Par Rédaction | Sport
Milieu de terrain majeur de l’équipe de France championne du monde puis d’Europe en 1998 et 2000, Youri Djorkaeff n’a jamais hésité à sortir de sa zone de confort. Au milieu des années 2000, le Français avait ainsi choisi de partir vivre aux Etats-Unis, bien avant que l’expatriation des grands noms du football vers la MLS ne devienne courante. Une décision qui avait profondément marqué sa vie et celle de sa famille.
Passé par la France, l’Italie, l’Allemagne et l’Angleterre, Youri Djorkaeff avait finalement décidé de terminer sa carrière aux Etats-Unis, avec les New York MetroStars lors de la saison 2005-2006. A l’époque, le choix de rejoindre la MLS était encore loin d’être évident pour un joueur de son calibre. Mais derrière cette aventure sportive se cachait surtout une véritable volonté de changer de vie et de marcher dans les pas de ses grands-parents.
L’ancien Monégasque avait alors découvert une culture et un quotidien très différents de ceux qu’il connaissait en France et en Europe. Pour lui, New York représentait bien davantage qu’un simple dernier défi professionnel. Dans un entretien accordé à la FIFA, le champion du monde 1998 avait raconté ce qui l’avait poussé à traverser l’Atlantique :
« J’en garde un souvenir incroyable. Je suis parti à New York en 2005, et à ma grande surprise, j’étais le premier Français à signer en MLS. Pour moi, New York, c’était le rêve qui devenait réalité, car j’avais toujours voulu jouer aux États-Unis et vivre là-bas. »

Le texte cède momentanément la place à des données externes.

Lemma current_snapshot_iff env claims admission snapshot :
  current_snapshot env claims admission = Ok snapshot <->
  env_reader env (SessionID (c_scope claims)) = Some snapshot /\ c_issuedAtUnixNano claims <= UnixNano (env_now env) /\
  live snapshot (env_now env) admission /\ describes claims snapshot.
Proof.
  unfold current_snapshot, readSnapshot. rewrite bind_ok. split.
  - intros (s & Hread & Hok). destruct (env_reader env _) as [s'|]; [|by case_match]. injection Hread as ->.
    rewrite reject_if_ok, !bind_ok in Hok. destruct Hok as (Ht & [] & Hl & Hok). rewrite bind_ok in Hok. destruct Hok as ([] & Hd & [= ->]).
    bools in Ht. by rewrite validateSnapshot_iff in Hl; rewrite validateCurrent_iff in Hd.
  - intros (-> & Ht & Hl & Hd). exists snapshot. split; [done|]. rewrite reject_if_ok. bools. split; [done|].
    apply validateSnapshot_iff in Hl as ->. by apply validateCurrent_iff in Hd as ->.
Qed.

Lemma check_ctx_iff env : check_ctx env = Ok tt <-> env_ctx_Err env = None.
Proof. unfold check_ctx. destruct (env_ctx_Err env); naive_solver. Qed.

(** An admission: the sealed claims, their lifetime, and the fresh snapshot. *)
Definition admissible (v : Validator) (env : Env) (authority : TurnAuthority) (binding : string) (request : AdmissionRequest) : Prop :=
  let claims := sg_claims (ta_signed authority) in
  env_ctx_Err env = None /\ isServiceBinding binding = true /\ validateScope (am_Scope request) = true /\
  validPermission (am_Permission request) = true /\ sg_mac (ta_signed authority) = calculateMAC v claims /\
  c_purpose claims = purposeAdmission /\ c_binding claims = binding /\ c_scope claims = am_Scope request /\
  am_Permission request ∈ c_permissions claims /\
  c_issuedAtUnixNano claims <= UnixNano (env_now env) < c_expiresAtUnixNano claims /\
  exists snapshot, env_reader env (SessionID (am_Scope request)) = Some snapshot /\ live snapshot (env_now env) true /\
    describes claims snapshot /\ am_Permission request ∈ s_EffectivePermissions snapshot.

Lemma admission_iff v env authority binding request :
  ValidateAdmission v env authority binding request = Ok tt <-> admissible v env authority binding request.
Proof.
  unfold ValidateAdmission, admissible. rewrite bind_ok. split.
  - intros ([] & Hctx%check_ctx_iff & Hok). rewrite reject_if_ok, bind_ok in Hok. destruct Hok as (Hreq & c & Hc & Hok).
    apply open_claims_iff in Hc as (-> & Hmac & Hp & Hb). rewrite bind_ok in Hok. destruct Hok as (snapshot & Hs & Hok).
    apply current_snapshot_iff in Hs as (Hr & Ht & Hl & Hd). rewrite !reject_if_ok, reject_ok in Hok.
    destruct Hok as (H1 & H2 & H3 & H4). bools in H1. bools in H2. bools in H3. bools in H4. bools in Hreq.
    rewrite hasPermission_iff in H3, H4. rewrite H2 in Hr. split_and!; try tauto. eauto.
  - intros (Hctx & Hb & Hsc & Hpm & Hmac & Hp & Hbind & Hscope & Hperm & Ht & snapshot & Hr & Hl & Hd & Hs).
    exists tt. split; [by apply check_ctx_iff|]. rewrite reject_if_ok, bind_ok. rewrite Hb, Hsc, Hpm. split; [done|].
    exists (sg_claims (ta_signed authority)). split; [by apply open_claims_iff|]. rewrite bind_ok. exists snapshot.
    split; [apply current_snapshot_iff; rewrite Hscope; naive_solver|].
    rewrite !reject_if_ok, reject_ok. bools. rewrite !hasPermission_iff. naive_solver.
Qed.

(** C40: An admission is granted exactly when the request is well formed, the sealed claims
    are admission claims of this binding, scope and permission within their lifetime, and
    the fresh snapshot is of an active turn under a running lease with the same scope,
    generations and policies that still has the permission. *)
Theorem admission_exact v env authority binding request :
  ValidateAdmission v env authority binding request = Ok tt <-> admissible v env authority binding request.
Proof. apply admission_iff. Qed.

(** The snapshot's effect is the requested one, dispatched or committed. *)
Definition owns_effect (snapshot : Snapshot) (request : SettlementRequest) : Prop :=
  exists effect, s_ActiveEffect snapshot = Some effect /\ e_EffectID effect = sq_EffectID request /\
    e_InvocationID effect = sq_InvocationID request /\ e_RequestDigest effect = sq_RequestDigest request /\
    e_Service effect = sq_Service request /\ e_Operation effect = sq_Operation request /\
    e_DispatchAttempt effect = sq_DispatchAttempt request /\
    (e_Status effect = EffectDispatched \/ e_Status effect = EffectExternallyCommitted).

Definition binding_fits (binding service : string) : Prop := binding = BindingWorkspace -> service = EffectServiceWorkspace.
Lemma validateEffectBinding_iff binding service : validateEffectBinding binding service = Ok tt <-> binding_fits binding service.
Proof. unfold validateEffectBinding, binding_fits. rewrite reject_ok. bools. destruct (decide (binding = BindingWorkspace)); tauto. Qed.
(* ===== verification/Tenant.v ===== *)
(** * Tenant quota ([internal/tenant])

    Tenant membership, workspace grants and quota: the reference repository with its
    expected-version mutations and operation receipts, and the service that releases a
    live resource only with a proof of its destruction. *)

From S2P Require Import Prelude GoText GoCrypto Identity.
#[local] Open Scope string_scope.
#[local] Open Scope list_scope.
#[local] Open Scope Z_scope.
#[local] Open Scope go_scope.

Inductive tenant_error :=
| ErrInvalidConfiguration | ErrInvalidRequest | ErrAccessDenied | ErrQuotaExceeded | ErrVersionConflict | ErrVersionExhausted
| ErrOperationConflict | ErrReceiptNotFound | ErrReservationNotFound | ErrReservationState | ErrInvalidPolicy
| ErrPolicyConflict | ErrPolicyRelaxation | ErrPolicyViolation | ErrTeardownUnproven | ErrRepositoryNotDurable | ErrContext.
#[global] Instance tenant_error_eq_dec : EqDecision tenant_error.
Proof. solve_decision. Defined.

Definition MaximumAmount : Z := 2 ^ 63 - 1.

Definition RolePlatformAdmin : string := "platform-admin".
Definition RoleTenantAdmin : string := "tenant-admin".
Definition RoleWorkspaceOwner : string := "workspace-owner".
Definition RoleWorkspaceMember : string := "workspace-member".
Definition RoleUser : string := "user".

Definition ActionTenantRead : string := "tenant.read".
Definition ActionTenantManage : string := "tenant.manage".
Definition ActionWorkspaceRead : string := "workspace.read".
Definition ActionWorkspaceWrite : string := "workspace.write".
Definition ActionWorkspaceManage : string := "workspace.manage".
Definition ActionSessionCreate : string := "session.create".
Definition ActionBlobStore : string := "blob.store".
Definition ActionArtifactCreate : string := "artifact.create".
Definition ActionSandboxStart : string := "sandbox.start".
Definition ActionModelUse : string := "model.use".

(** ** Quotas and policies: [uint64] amounts *)
Record Quota := MkQuota {
  Sessions : Z;
  WorkspaceBytes : Z;
  BlobBytes : Z;
  ArtifactBytes : Z;
  ActiveSandboxes : Z;
  ModelTokens : Z;
  ModelCostMicros : Z;
}.
#[global] Instance Quota_eq_dec : EqDecision Quota.
Proof. solve_decision. Defined.
Definition no_quota : Quota := MkQuota 0 0 0 0 0 0 0.
Definition quota_values (q : Quota) : list Z :=
  [Sessions q; WorkspaceBytes q; BlobBytes q; ArtifactBytes q; ActiveSandboxes q; ModelTokens q; ModelCostMicros q].

Record ResourceProfile := MkProfile { CPUUnits : Z; MemoryBytes : Z }.
#[global] Instance ResourceProfile_eq_dec : EqDecision ResourceProfile.
Proof. solve_decision. Defined.
Record ResourceInstance := MkInstance { in_ID : string; in_Generation : Z }.
#[global] Instance ResourceInstance_eq_dec : EqDecision ResourceInstance.
Proof. solve_decision. Defined.
Record Policy := MkPolicy { Limits : Quota; MinimumProfile : ResourceProfile; MaximumProfile : ResourceProfile }.
#[global] Instance Policy_eq_dec : EqDecision Policy.
Proof. solve_decision. Defined.
Definition no_policy : Policy := MkPolicy no_quota (MkProfile 0 0) (MkProfile 0 0).

Definition validatePolicy (policy : Policy) : res tenant_error unit :=
  let lo := MinimumProfile policy in
  let hi := MaximumProfile policy in
  _ ← reject_if (existsb (fun value => MaximumAmount <? value) (quota_values (Limits policy))) ErrInvalidPolicy;
  reject_if ((CPUUnits lo =? 0) || (MemoryBytes lo =? 0) || (CPUUnits hi =? 0) || (MemoryBytes hi =? 0)
             || (MaximumAmount <? CPUUnits lo) || (MaximumAmount <? MemoryBytes lo) || (MaximumAmount <? CPUUnits hi)
             || (MaximumAmount <? MemoryBytes hi) || (CPUUnits hi <? CPUUnits lo) || (MemoryBytes hi <? MemoryBytes lo))
    ErrInvalidPolicy.

(** [if b < a { a = b }] and [if b > a { a = b }]. *)
Definition smaller (a b : Z) : Z := if b <? a then b else a.
Definition larger (a b : Z) : Z := if a <? b then b else a.
Definition narrow (resolved policy : Policy) : Policy :=
  let q := Limits resolved in let p := Limits policy in
  MkPolicy
    (MkQuota (smaller (Sessions q) (Sessions p)) (smaller (WorkspaceBytes q) (WorkspaceBytes p))
       (smaller (BlobBytes q) (BlobBytes p)) (smaller (ArtifactBytes q) (ArtifactBytes p))
       (smaller (ActiveSandboxes q) (ActiveSandboxes p)) (smaller (ModelTokens q) (ModelTokens p))
       (smaller (ModelCostMicros q) (ModelCostMicros p)))
    (MkProfile (larger (CPUUnits (MinimumProfile resolved)) (CPUUnits (MinimumProfile policy)))
       (larger (MemoryBytes (MinimumProfile resolved)) (MemoryBytes (MinimumProfile policy))))
    (MkProfile (smaller (CPUUnits (MaximumProfile resolved)) (CPUUnits (MaximumProfile policy)))
       (smaller (MemoryBytes (MaximumProfile resolved)) (MemoryBytes (MaximumProfile policy)))).

Fixpoint check_policies (policies : list Policy) : res tenant_error unit :=
  match policies with [] => Ok tt | p :: rest => _ ← validatePolicy p; check_policies rest end.
Definition IntersectPolicies (policies : list Policy) : res tenant_error Policy :=
  match policies with
  | [] => Err ErrInvalidPolicy
  | first :: rest =>
      _ ← check_policies policies;
      let resolved := fold_left narrow rest first in
      _ ← reject_if ((CPUUnits (MaximumProfile resolved) <? CPUUnits (MinimumProfile resolved))
                     || (MemoryBytes (MaximumProfile resolved) <? MemoryBytes (MinimumProfile resolved))) ErrPolicyConflict;
      Ok resolved
  end.

(** ** Requests and receipts *)
Record Resource := MkResource { rs_TenantID : ID; rs_WorkspaceID : ID }.
Record AuthorizationRequest := MkAuthorization { az_Subject : ID; az_Resource : Resource; az_Action : string }.
Record AuthorizationDecision := MkAuthDecision { ad_Role : string; ad_Version : Z }.

Record ReserveRequest := MkReserve {
  rv_OperationID : ID;
  rv_ExpectedVersion : Z;
  rv_Subject : ID;
  rv_Resource : Resource;
  rv_Action : string;
  rv_Amount : Quota;
  rv_RequestedProfile : ResourceProfile;
  rv_Instance : ResourceInstance;
}.

Inductive OperationKind := OperationReserve | OperationConsume | OperationRelease | OperationPolicyTighten.
#[global] Instance OperationKind_eq_dec : EqDecision OperationKind.
Proof. solve_decision. Defined.
Definition kind_text (kind : OperationKind) : string :=
  match kind with
  | OperationReserve => "reserve" | OperationConsume => "consume" | OperationRelease => "release"
  | OperationPolicyTighten => "policy-tighten"
  end.

(** [NoReservation] is the empty string. *)
Inductive ReservationState := NoReservation | ReservationReserved | ReservationConsumed | ReservationReleased.
#[global] Instance ReservationState_eq_dec : EqDecision ReservationState.
Proof. solve_decision. Defined.

Record TeardownReceipt := MkTeardown {
  td_ReleaseOperationID : ID;
  td_ReservationID : ID;
  td_ReservationVersion : Z;
  td_TenantID : ID;
  td_WorkspaceID : ID;
  td_Action : string;
  td_Instance : ResourceInstance;
  td_Destroyed : bool;
  td_LifecycleGeneration : Z;
  td_Durable : bool;
  td_Sequence : Z;
  td_ProofDigest : string;
}.
Record releaseBinding := MkBinding { rb_reservationVersion : Z; rb_instance : ResourceInstance }.

Record TransitionRequest := MkTransition {
  tq_OperationID : ID;
  tq_ExpectedVersion : Z;
  tq_ReservationID : ID;
  tq_Subject : ID;
  tq_Resource : Resource;
  tq_Action : string;
  tq_releaseBinding : option releaseBinding;
  tq_teardownPermit : option TeardownReceipt;
}.
Record RecoveryRequest := MkRecovery { rr_OperationID : ID; rr_Subject : ID; rr_Resource : Resource; rr_Action : string }.
Record TightenPolicyRequest := MkTighten {
  tp_OperationID : ID; tp_ExpectedVersion : Z; tp_Subject : ID; tp_TenantID : ID; tp_Policy : Policy;
}.

Record Receipt := MkReceipt {
  rt_OperationID : ID;
  rt_Kind : OperationKind;
  rt_Fingerprint : string;
  rt_SubjectID : ID;
  rt_TenantID : ID;
  rt_WorkspaceID : ID;
  rt_Action : string;
  rt_ReservationID : ID;
  rt_ReservationVersion : Z;
  rt_Amount : Quota;
  rt_Instance : ResourceInstance;
  rt_State : ReservationState;
  rt_Version : Z;
  rt_Durable : bool;
  rt_TeardownProofDigest : string;
}.
Record Recovery := MkRecoveryResult { rc_Receipt : Receipt; rc_CurrentState : ReservationState; rc_CurrentVersion : Z }.
Record Snapshot := MkTenantSnapshot { sn_Version : Z; sn_Policy : Policy; sn_Used : Quota; sn_Reserved : Quota }.

(** ** The repository *)
Record reservationRecord := MkReservation {
  re_tenantID : ID;
  re_workspaceID : ID;
  re_subjectID : ID;
  re_action : string;
  re_amount : Quota;
  re_profile : ResourceProfile;
  re_instance : ResourceInstance;
  re_version : Z;
  re_state : ReservationState;
}.

Record tenantState := MkTenantState {
  ts_version : Z;
  ts_policy : Policy;
  ts_members : gmap ID string;
  ts_workspaces : gmap ID (gmap ID string);
  ts_used : Quota;
  ts_reserved : Quota;
  ts_reservations : gmap ID reservationRecord;
}.

Record operationIdentity := MkOperation {
  op_kind : OperationKind;
  op_subjectID : ID;
  op_tenantID : ID;
  op_workspaceID : ID;
  op_action : string;
  op_reservationID : ID;
  op_amount : Quota;
  op_profile : ResourceProfile;
  op_instance : ResourceInstance;
  op_reservationVersion : Z;
  op_policy : Policy;
}.
#[global] Instance operationIdentity_eq_dec : EqDecision operationIdentity.
Proof. solve_decision. Defined.
Record operationRecord := MkOperationRecord { or_identity : operationIdentity; or_receipt : Receipt }.

Record MemoryRepository := MkRepository {
  mr_platformAdmins : gset ID;
  mr_tenants : gmap ID tenantState;
  mr_operations : gmap ID operationRecord;
}.

(** ** Validation *)
Definition no_id : ID := MkID "" "".
Definition no_instance : ResourceInstance := MkInstance "" 0.
Definition validID (value : ID) (kind : Kind) : bool := (id_kind value == kind) && (id_value value != "").

Definition knownAction (action : string) : bool :=
  (action == ActionTenantRead) || (action == ActionTenantManage) || (action == ActionWorkspaceRead)
  || (action == ActionWorkspaceWrite) || (action == ActionWorkspaceManage) || (action == ActionSessionCreate)
  || (action == ActionBlobStore) || (action == ActionArtifactCreate) || (action == ActionSandboxStart) || (action == ActionModelUse).
Definition actionUsesWorkspace (action : string) : bool :=
  (action == ActionWorkspaceRead) || (action == ActionWorkspaceWrite) || (action == ActionWorkspaceManage)
  || (action == ActionSessionCreate) || (action == ActionBlobStore) || (action == ActionArtifactCreate)
  || (action == ActionSandboxStart) || (action == ActionModelUse).
Definition actionRequiresTeardown (action : string) : bool :=
  (action == ActionWorkspaceWrite) || (action == ActionSessionCreate) || (action == ActionBlobStore)
  || (action == ActionArtifactCreate) || (action == ActionSandboxStart).

Definition validResourceInstance (instance : ResourceInstance) : bool :=
  negb ((in_Generation instance =? 0) || (in_ID instance == "") || (512 <? strlen (in_ID instance))
        || (strings_TrimSpace (in_ID instance) != in_ID instance))
  && forallb (fun character => negb ((character <? 33) || (character =? 127))) (string_runes (in_ID instance)).

Definition validateAuthorizationRequest (request : AuthorizationRequest) : res tenant_error unit :=
  let resource := az_Resource request in
  _ ← reject_if (negb (validID (az_Subject request) "subject") || negb (validID (rs_TenantID resource) "tenant")) ErrInvalidRequest;
  _ ← reject_if (negb (knownAction (az_Action request))) ErrInvalidRequest;
  if actionUsesWorkspace (az_Action request)
  then reject_if (negb (validID (rs_WorkspaceID resource) "ws")) ErrInvalidRequest
  else reject_if (id_value (rs_WorkspaceID resource) != "") ErrInvalidRequest.

Definition validateMutationHeader (operationID : ID) (expectedVersion : Z) : res tenant_error unit :=
  reject_if (negb (validID operationID "op") || (expectedVersion =? 0)) ErrInvalidRequest.
(* ===== verification/TenantProofs.v ===== *)
(** * Tenant quota: accounting

    What is used and reserved is the sum of the live reservations, within the limits,
    without overflow; operations take effect once; what was spent is not refunded. *)

From S2P Require Import Prelude MapSums GoText GoCrypto Identity Tenant.
#[local] Open Scope string_scope.
#[local] Open Scope list_scope.
#[local] Open Scope Z_scope.
#[local] Open Scope go_scope.

(** ** Dimensions *)
Inductive Dim := DSessions | DWorkspaceBytes | DBlobBytes | DArtifactBytes | DActiveSandboxes | DModelTokens | DModelCost.
Definition dim (d : Dim) (q : Quota) : Z :=
  match d with
  | DSessions => Sessions q | DWorkspaceBytes => WorkspaceBytes q | DBlobBytes => BlobBytes q | DArtifactBytes => ArtifactBytes q
  | DActiveSandboxes => ActiveSandboxes q | DModelTokens => ModelTokens q | DModelCost => ModelCostMicros q
  end.

Lemma forall_dim (P : Dim -> Prop) :
  (forall d, P d) <-> P DSessions /\ P DWorkspaceBytes /\ P DBlobBytes /\ P DArtifactBytes /\ P DActiveSandboxes /\
                      P DModelTokens /\ P DModelCost.
Proof. split; [auto 8|]. intros H []; tauto. Qed.

(** A [uint64] quota. *)
Definition quota_typed (q : Quota) : Prop := forall d, is_u64 (dim d q).

Lemma dim_add d a b : dim d (addQuota a b) = u64 (dim d a + dim d b).
Proof. by destruct d. Qed.
Lemma dim_subtract d a b : dim d (subtractQuota a b) = u64 (dim d a - dim d b).
Proof. by destruct d. Qed.

Lemma quotaContains_iff a b : quotaContains a b = true <-> forall d, dim d b <= dim d a.
Proof. unfold quotaContains. rewrite forall_dim. bools. simpl. tauto. Qed.

Lemma admissible_one m u r q : is_u64 m -> is_u64 u -> is_u64 r -> is_u64 q ->
  negb ((m <? u) || (u64 (m - u) <? r) || (u64 (u64 (m - u) - r) <? q)) = true <-> u + r + q <= m.
Proof.
  unfold is_u64. intros Hm Hu Hr Hq. bools. split.
  - intros [[H1 H2] H3]. rewrite (u64_id (m - u)) in H2, H3 by (unfold is_u64; lia).
    rewrite u64_id in H3 by (unfold is_u64; lia). lia.
  - intros H. rewrite (u64_id (m - u)) by (unfold is_u64; lia). rewrite u64_id by (unfold is_u64; lia). lia.
Qed.

Lemma quotaAdmissible_iff limit used reserved amount :
  quota_typed limit -> quota_typed used -> quota_typed reserved -> quota_typed amount ->
  quotaAdmissible limit used reserved amount = true <-> forall d, dim d used + dim d reserved + dim d amount <= dim d limit.
Proof.
  intros Hl Hu Hr Ha. unfold quotaAdmissible. cbn [quota_values admissible_values]. rewrite !andb_true_iff.
  rewrite (admissible_one _ _ _ _ (Hl DSessions) (Hu DSessions) (Hr DSessions) (Ha DSessions)).
  rewrite (admissible_one _ _ _ _ (Hl DWorkspaceBytes) (Hu DWorkspaceBytes) (Hr DWorkspaceBytes) (Ha DWorkspaceBytes)).
  rewrite (admissible_one _ _ _ _ (Hl DBlobBytes) (Hu DBlobBytes) (Hr DBlobBytes) (Ha DBlobBytes)).
  rewrite (admissible_one _ _ _ _ (Hl DArtifactBytes) (Hu DArtifactBytes) (Hr DArtifactBytes) (Ha DArtifactBytes)).
  rewrite (admissible_one _ _ _ _ (Hl DActiveSandboxes) (Hu DActiveSandboxes) (Hr DActiveSandboxes) (Ha DActiveSandboxes)).
  rewrite (admissible_one _ _ _ _ (Hl DModelTokens) (Hu DModelTokens) (Hr DModelTokens) (Ha DModelTokens)).
  rewrite (admissible_one _ _ _ _ (Hl DModelCost) (Hu DModelCost) (Hr DModelCost) (Ha DModelCost)).
  rewrite forall_dim. simpl. tauto.
Qed.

L’ancien international français avait également insisté sur la dimension familiale de cette décision. Loin de simplement changer de club, Youri Djorkaeff avait voulu faire de ce départ une véritable aventure collective, en embarquant ses proches dans un voyage qui allait durer bien au-delà de sa carrière sportive :
« C’était un vrai choix de vie et de carrière, et je n’ai pas été déçu. J’ai aimé la façon dont ma famille et moi-même avons abordé ce voyage. C’était une vraie aventure humaine et personnelle, mais aussi sportive parce que j’étais au milieu de jeunes joueurs talentueux qui me regardaient comme le grand frère et qui attendaient beaucoup de moi. »
Mais cette installation aux Etats-Unis avait également une portée beaucoup plus intime pour le milieu de terrain. Le départ vers New York représentait à ses yeux une manière de poursuivre le voyage entrepris plusieurs décennies auparavant par ses grands-parents, eux-mêmes venus s’installer en France :
« Traverser l’Atlantique était aussi symbolique car c’était un moyen pour moi de continuer le voyage entamé par mes grands-parents au début du siècle. Eux avaient pris la décision de prendre le bateau pour arriver en France. Ils ont eu raison car on a eu une intégration et une réussite incroyables. J’ai voulu continuer le voyage. Avant de partir à New York, j’ai dit à mes 3 enfants et à ma femme : « Prenez un sac chacun et mettez ce que vous voulez dedans ». On est partis comme ça, avec un seul sac chacun. »
Après douze années passées aux Etats-Unis, Youri Djorkaeff était devenu un ambassadeur naturel de ce pays qu’il avait choisi d’adopter. Alors que la Coupe du monde 2026 devait se dérouler en Amérique du Nord, l’ancien international français avait également été amené à évoquer l’évolution du football outre-Atlantique. En amont du tournoi, il expliquait :
« C’est le bon moment pour les États-Unis, le Canada et le Mexique, le bon moment pour tout le continent nord-américain. Ils sont prêts pour le football. En général, les coupes du monde arrivent comme l’aboutissement d’une volonté politique et sportive, et c’est souvent l’apothéose de cette stratégie ou vision. Là, on a vraiment l’impression que le Mondial 26 sera le point de départ, le commencement de quelque chose. »
Après avoir vécu le rêve américain avant beaucoup d’autres internationaux français, Youri Djorkaeff n’a donc jamais considéré son départ comme une simple parenthèse de fin de carrière. Pour le « Snake », partir avec sa famille, un sac chacun, avait surtout été le début d’une nouvelle histoire, entre héritage familial, découverte culturelle et passion pour les Etats-Unis.